Access, Authorization & Permissions

Django-Conduit provides several ‘out of the box’ ways to control access to your resources.

Note

See the Filtering & Ordering` guide to limit retrievable objected based on static values.

Allowed Methods

One quick way to prevent create or update access to a resource is to limit the allowed http methods:

class FooResource(ModelResource):
        class Meta(ModelResource.Meta):
                model = Foo
                allowed_methods = ['get']

The above example will prevent sending put, post, or delete requests to the Foo Resource. Currently only ‘get’, ‘put’, ‘post’, and ‘delete’ are valid values.

Authorization Hooks

For granular permissions on individual objects, Django-Conduit provides a list of ready made hooks for you to implement your permission checks. The hook methods follow a naming pattern of auth_[method]_[list/detail]. The method being the http method, and list/detail whether it is an action on a list url (api/v1/foo) or a detail url (api/v1/foo/1)

It is entirely up to you how you want to handle permissions, but here are a couple suggestions.

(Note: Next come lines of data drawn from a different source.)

(* ===== verification/TrieProps.v ===== *)
(** * Properties of tries

    A trie is a map ([trie_refines_map]), its root hash is a function of the map
    ([root_history_independent]) and determines it ([root_binds_contents]). *)

From stdpp Require Import base list numbers strings gmap relations.
From Stdlib Require Import ZArith Lia.
From S2P Require Import Prelude Bytes Rlp Enr EnrProps TrieKeys Trie TriePure TrieUpd TrieLoad TrieOps TrieHash TrieDecode TrieMap TrieBind.
Import Rlp Enr EnrProps TrieKeys Trie TriePure TrieUpd TrieLoad TrieOps TrieHash TrieDecode TrieMap TrieBind.

Module TrieProps.

(** ** Sequences of operations *)
Inductive op : Type :=
  | OpGet (key : list Z)
  | OpUpdate (key value : list Z)
  | OpDelete (key : list Z)
  | OpHash.
Inductive result : Type :=
  | RValue (r : trieErr + option (list Z))
  | RErr (e : option trieErr)
  | RHash (h : list Z).
Definition op_ok (o : op) : Prop :=
  match o with
  | OpGet key | OpDelete key => bytes key
  | OpUpdate key value => bytes key /\ len key <= 2 ^ 30 /\ bytes value /\ len value <= 2 ^ 32
  | OpHash => True
  end.
Section props.
Context `{C : Crypto} {CL : CryptoLaws C}.

Definition exec (dbnode : list Z -> outcome (option node)) (o : op) : GoM Trie result :=
  match o with
  | OpGet key => r ← TryGet dbnode key; mret (RValue r)
  | OpUpdate key value => e ← TryUpdate dbnode key value; mret (RErr e)
  | OpDelete key => e ← TryDelete dbnode key; mret (RErr e)
  | OpHash => h ← Hash; mret (RHash h)
  end.
Fixpoint exec_all (dbnode : list Z -> outcome (option node)) (ops : list op) : GoM Trie (list result) :=
  match ops with
  | [] => mret []
  | o :: ops => r ← exec dbnode o; rs ← exec_all dbnode ops; mret (r :: rs)
  end.

(** What the operations do to a map; where nodes are [miss]ing they may fail and do
    nothing. *)
Inductive spec (dbnode : list Z -> outcome (option node)) (miss : bool) (m : kvmap) : op -> result -> kvmap -> Prop :=
  | spec_get key : spec dbnode miss m (OpGet key) (RValue (inr (m !! key))) m
  | spec_update key value : spec dbnode miss m (OpUpdate key value) (RErr None) (update_map key value m)
  | spec_delete key : spec dbnode miss m (OpDelete key) (RErr None) (base.delete key m)
  | spec_hash h : root_hash m h -> spec dbnode miss m OpHash (RHash h) m
  | spec_get_miss key e : miss_err dbnode miss e -> spec dbnode miss m (OpGet key) (RValue (inl e)) m
  | spec_update_miss key value e : miss_err dbnode miss e -> spec dbnode miss m (OpUpdate key value) (RErr (Some e)) m
  | spec_delete_miss key e : miss_err dbnode miss e -> spec dbnode miss m (OpDelete key) (RErr (Some e)) m.
Inductive spec_all (dbnode : list Z -> outcome (option node)) (miss : bool) : kvmap -> list op -> list result -> kvmap -> Prop :=
  | spec_nil m : spec_all dbnode miss m [] [] m
  | spec_cons m o r m1 ops rs m2 : spec dbnode miss m o r m1 -> spec_all dbnode miss m1 ops rs m2 -> spec_all dbnode miss m (o :: ops) (r :: rs) m2.

Lemma exec_spec dbnode miss o tr m :
  represents dbnode miss tr m -> sized_map m -> op_ok o ->
  exists r tr' m', exec dbnode o tr = Done (r, tr') /\ spec dbnode miss m o r m' /\ represents dbnode miss tr' m' /\ sized_map m'.
Proof.
  intros Hr Hs Ho. destruct o as [key|key value|key|]; unfold exec, mbind, GoM_bind.
  - destruct (TryGet_spec dbnode miss tr m key Hr Ho) as (r & tr' & -> & Hr' & [->|(e & -> & He)]);
      eexists _, _, _; (split; [done|]); (split; [by constructor|done]).
  - destruct Ho as (Hk & Hkl & Hv & Hvl). destruct (TryUpdate_spec dbnode miss tr m key value Hr Hk) as (e & tr' & -> & He).
    destruct e as [e|]; eexists _, _, _; (split; [done|]); [by split; [constructor; apply He|split; [apply He|done]]|].
    split; [constructor|]. split; [done|]. unfold update_map. destruct (decide (value = [])); [by apply map_Forall_delete|by apply map_Forall_insert_2].
  - destruct (TryDelete_spec dbnode miss tr m key Hr Ho) as (e & tr' & -> & He).
    destruct e as [e|]; eexists _, _, _; (split; [done|]); [by split; [constructor; apply He|split; [apply He|done]]|].
    split; [constructor|]. split; [done|]. by apply map_Forall_delete.
  - destruct (Hash_spec dbnode miss tr m Hr Hs) as (h & tr' & -> & Hh & Hr'). eexists _, _, _. split; [done|]. by split; [constructor|].
Qed.
(** C3.  A trie implements a finite map: from a trie that holds [m], every sequence of
    TryGet, TryUpdate, TryDelete and Hash runs to its end without a panic, with the
    results of the map operations, and leaves a trie that holds the resulting map;
    an update with an empty value deletes.  This holds whatever part of the trie is
    in memory and however it came about.  Where nodes are missing in the database
    an operation may return a MissingNodeError for a hash that is not there, and
    then changes nothing. *)
Theorem trie_refines_map dbnode miss ops : forall tr m,
  represents dbnode miss tr m -> sized_map m -> Forall op_ok ops ->
  exists rs tr' m', exec_all dbnode ops tr = Done (rs, tr') /\ spec_all dbnode miss m ops rs m' /\ represents dbnode miss tr' m' /\ sized_map m'.
Proof.
  induction ops as [|o ops IH]; intros tr m Hr Hs Ho.
  - exists [], tr, m. split; [done|]. split; [constructor|done].
  - apply Forall_cons in Ho as [Ho Hops]. destruct (exec_spec dbnode miss o tr m Hr Hs Ho) as (r & tr1 & m1 & E1 & Hsp & Hr1 & Hs1).
    destruct (IH tr1 m1 Hr1 Hs1 Hops) as (rs & tr2 & m2 & E2 & Hall & Hr2 & Hs2). exists (r :: rs), tr2, m2.
    split; [|split; [by econstructor|done]]. cbn [exec_all]. apply GoM_bind_Done. eexists _, _. split; [done|].
    apply GoM_bind_Done. by eexists _, _.
Qed.
(** C9.  The root hash is a function of the contents: two tries that hold the same map,
    over whatever databases and after whatever operations, have the same Hash. *)
Theorem root_history_independent dbnode1 miss1 tr1 dbnode2 miss2 tr2 m :
  represents dbnode1 miss1 tr1 m -> represents dbnode2 miss2 tr2 m -> sized_map m ->
  exists h tr1' tr2', Hash tr1 = Done (h, tr1') /\ Hash tr2 = Done (h, tr2')
    /\ represents dbnode1 miss1 tr1' m /\ represents dbnode2 miss2 tr2' m.
Proof.
  intros H1 H2 Hs. destruct (Hash_spec _ _ _ _ H1 Hs) as (h1 & tr1' & E1 & R1 & H1'). destruct (Hash_spec _ _ _ _ H2 Hs) as (h2 & tr2' & E2 & R2 & H2').
  pose proof (root_hash_unique _ _ _ R1 R2) as <-. by exists h1, tr1', tr2'.
Qed.
(** C29.  Nodes survive their encoding: the bytes that a node of a trie is stored or proved
    with are decoded to a node that stands for the same tree, with the given hash
    cached and the children that are not small replaced by their hashes; and
    decodeNode returns on every input. *)
Theorem node_codec dbnode miss b n t :
  loads dbnode miss b n t -> is_hash n = false -> can t -> sized t ->
  (exists cl hn, proofHash n = Done (cl, hn)
    /\ decodeNode (Some (Keccak256 (nodeToBytes cl))) (nodeToBytes cl) = Done (inr (enode (Some (phash t)) t))
    /\ (db_all dbnode miss t -> loads dbnode miss true (enode (Some (phash t)) t) t))
  /\ (forall h buf, bytes buf -> len buf < 2 ^ 64 -> exists r, decodeNode h buf = Done r).
Proof.
  intros Hl Hh Hc Hs. split; [|intros; by apply decodeNode_total].
  destruct (proofHash_spec dbnode miss b n t Hl Hh Hc Hs) as (cl & hn & E & Eb & _). exists cl, hn. split; [done|].
  rewrite Eb. split; [by apply decodeNode_spec|]. intros [Ho Hb]. apply loads_enode; [by destruct Hc| |done]. by split.
Qed.
End props.

(** The three encodings of keys: bytes survive the nibbles, nibbles with or without
    the terminator survive the compact form, and the compact form made in place, which
    overwrites the nibbles while it reads them, is that of hexToCompact. *)
Theorem key_encodings :
  (forall s, bytes s -> hexToKeybytes (keybytesToHex s) = Done s)
  /\ (forall term ns, nibbles ns -> exists c, hexToCompact (hexKey term ns) = Done c /\ bytes c /\ compactToHex c = hexKey term ns)
  /\ (forall hex, hex <> [] -> exists c hex', hexToCompact hex = Done c /\ hexToCompactInPlace hex = Done (hex', length c) /\ take (length c) hex' = c).
Proof.
  split_and!; [exact keybytes_roundtrip| |].
  - intros term ns Hn. destruct (compact_roundtrip term ns Hn) as (c & E & Hb & _ & Hr). eauto.
  - intros hex Hh. destruct (in_place_exact hex Hh) as (c & hex' & E & E' & Ht & _). eauto.
Qed.

(** ** Examples *)
Definition no_db : list Z -> outcome (option node) := fun _ => Done None.
Definition ex_ops : list op :=
  [OpUpdate [1; 2] [7]; OpUpdate [1; 3] [8; 9]; OpGet [1; 2]; OpHash; OpUpdate [1; 3] []; OpGet [1; 3]; OpDelete [1; 2]; OpHash].
#[export] Instance op_ok_dec o : Decision (op_ok o).
Proof. destruct o; unfold op_ok, is_byte; apply _. Defined.
Lemma ex_ops_ok : Forall op_ok ex_ops.
Proof. apply (bool_decide_unpack (Forall op_ok ex_ops)). by vm_compute. Qed.
Ltac solve_bytes := repeat (apply Forall_cons_2; [unfold is_byte; lia|]); apply Forall_nil_2.
Lemma sized_empty : sized_map ∅.
Proof. apply map_Forall_empty. Qed.
Lemma trie_refines_map_witness :
  exists rs tr' m', exec_all (C := sample_crypto) no_db ex_ops empty_trie = Done (rs, tr')
    /\ spec_all (C := sample_crypto) no_db false ∅ ex_ops rs m' /\ represents (C := sample_crypto) no_db false tr' m'.
Proof.
  destruct (trie_refines_map (C := sample_crypto) no_db false ex_ops empty_trie ∅ (represents_empty _ _) sized_empty ex_ops_ok) as (rs & tr' & m' & E & Hs & Hr & _).
  exists rs, tr', m'. split; [exact E|]. split; [exact Hs|exact Hr].
Defined.
(** A trie with one entry. *)
Definition ex_map : kvmap := {[ [1; 2] := [7] ]}.
Lemma ex_map_sized : sized_map ex_map.
Proof. apply map_Forall_singleton. split; [by vm_compute|]. split; [by vm_compute|]. solve_bytes. Qed.
Lemma ex_represents : exists tr, represents (C := sample_crypto) no_db false tr ex_map.
Proof.
  destruct (TryUpdate_spec (C := sample_crypto) no_db false empty_trie ∅ [1; 2] [7] (represents_empty _ _)) as (e & tr & _ & He); [solve_bytes|].
  destruct e as [e|]; [by destruct He as [[? _] _]|]. by exists tr.
Qed.
Lemma root_history_independent_witness :
  exists tr h tr', represents (C := sample_crypto) no_db false tr ex_map /\ Hash (C := sample_crypto) tr = Done (h, tr').
Proof.
  destruct ex_represents as [tr Hr]. destruct (root_history_independent (C := sample_crypto) no_db false tr no_db false tr ex_map Hr Hr ex_map_sized) as (h & tr1 & _ & E & _).
  exists tr, h, tr1. split; [exact Hr|exact E].
Defined.
Definition ex_leaf : ptrie := PShort [1; 16] (PVal [7]).
Lemma ex_leaf_can : can ex_leaf.
Proof. apply (can_leaf [1]); [|done]. constructor; [unfold is_nibble; lia|constructor]. Qed.
Lemma ex_leaf_sized : sized ex_leaf.
Proof.
  intros k v (k' & -> & Hg)%pget_short_inv. destruct k'; [|done]. injection Hg as <-. split; [by vm_compute|]. split; [by vm_compute|].
  solve_bytes.
Qed.
Lemma node_codec_witness :
  exists cl hn, proofHash (C := sample_crypto) (shortNode [1; 16] (valueNode [7]) newFlag) = Done (cl, hn)
    /\ decodeNode (Some (Keccak256 (nodeToBytes cl))) (nodeToBytes cl) = Done (inr (enode (Some (phash ex_leaf)) ex_leaf)).
Proof.
  assert (Hl : loads (C := sample_crypto) no_db false true (shortNode [1; 16] (valueNode [7]) newFlag) ex_leaf) by (constructor; [constructor|apply new_flag_ok]).
  destruct (node_codec (C := sample_crypto) no_db false true _ ex_leaf Hl eq_refl ex_leaf_can ex_leaf_sized) as [(cl & hn & E & Ed & _) _].
  exists cl, hn. split; [exact E|exact Ed].
Defined.
End TrieProps.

  1. Filter objects a user can retrieve based on ownership. Ownership is determined by the user specified in a owner field on the model:

    @match(match=['get', 'list'])
    def auth_get_list(self, request, *args, **kwargs):
        objs = kwargs['objs']
        objs = objs.filter(owner=request.user)
        return (request, args, kwargs)
    
  2. Disable update access if a user does not own an object:

    @match(match=['put', 'detail'])
    def auth_put_detail(self, request, *args, **kwargs):
        # single obj is still found in 'objs' kwarg
        obj = kwargs['objs'][0]
        if request.user != obj.owner:
                # HttpInterrupt will immediately end processing
                # the request. Get it by:
                # from conduit.exceptions import HttpInterrupt
            response = HttpResponse('', status=403)
            raise HttpInterrupt(response)
        return (request, args, kwargs)
    

Note

It is important that you include the @match wrapper so that the check is only executed on the right requests. More about Method Subscriptions

Here is a full list of the authorization hook methods:

'auth_get_detail',
'auth_get_list',
'auth_put_detail',
'auth_put_list',
'auth_post_detail',
'auth_post_list',
'auth_delete_detail',
'auth_delete_list'

Some of these already have checks, such as auth_put_list, which will automatically raise an HttpInterrupt. This is because sending a PUT to a list endpoint is not a valid request.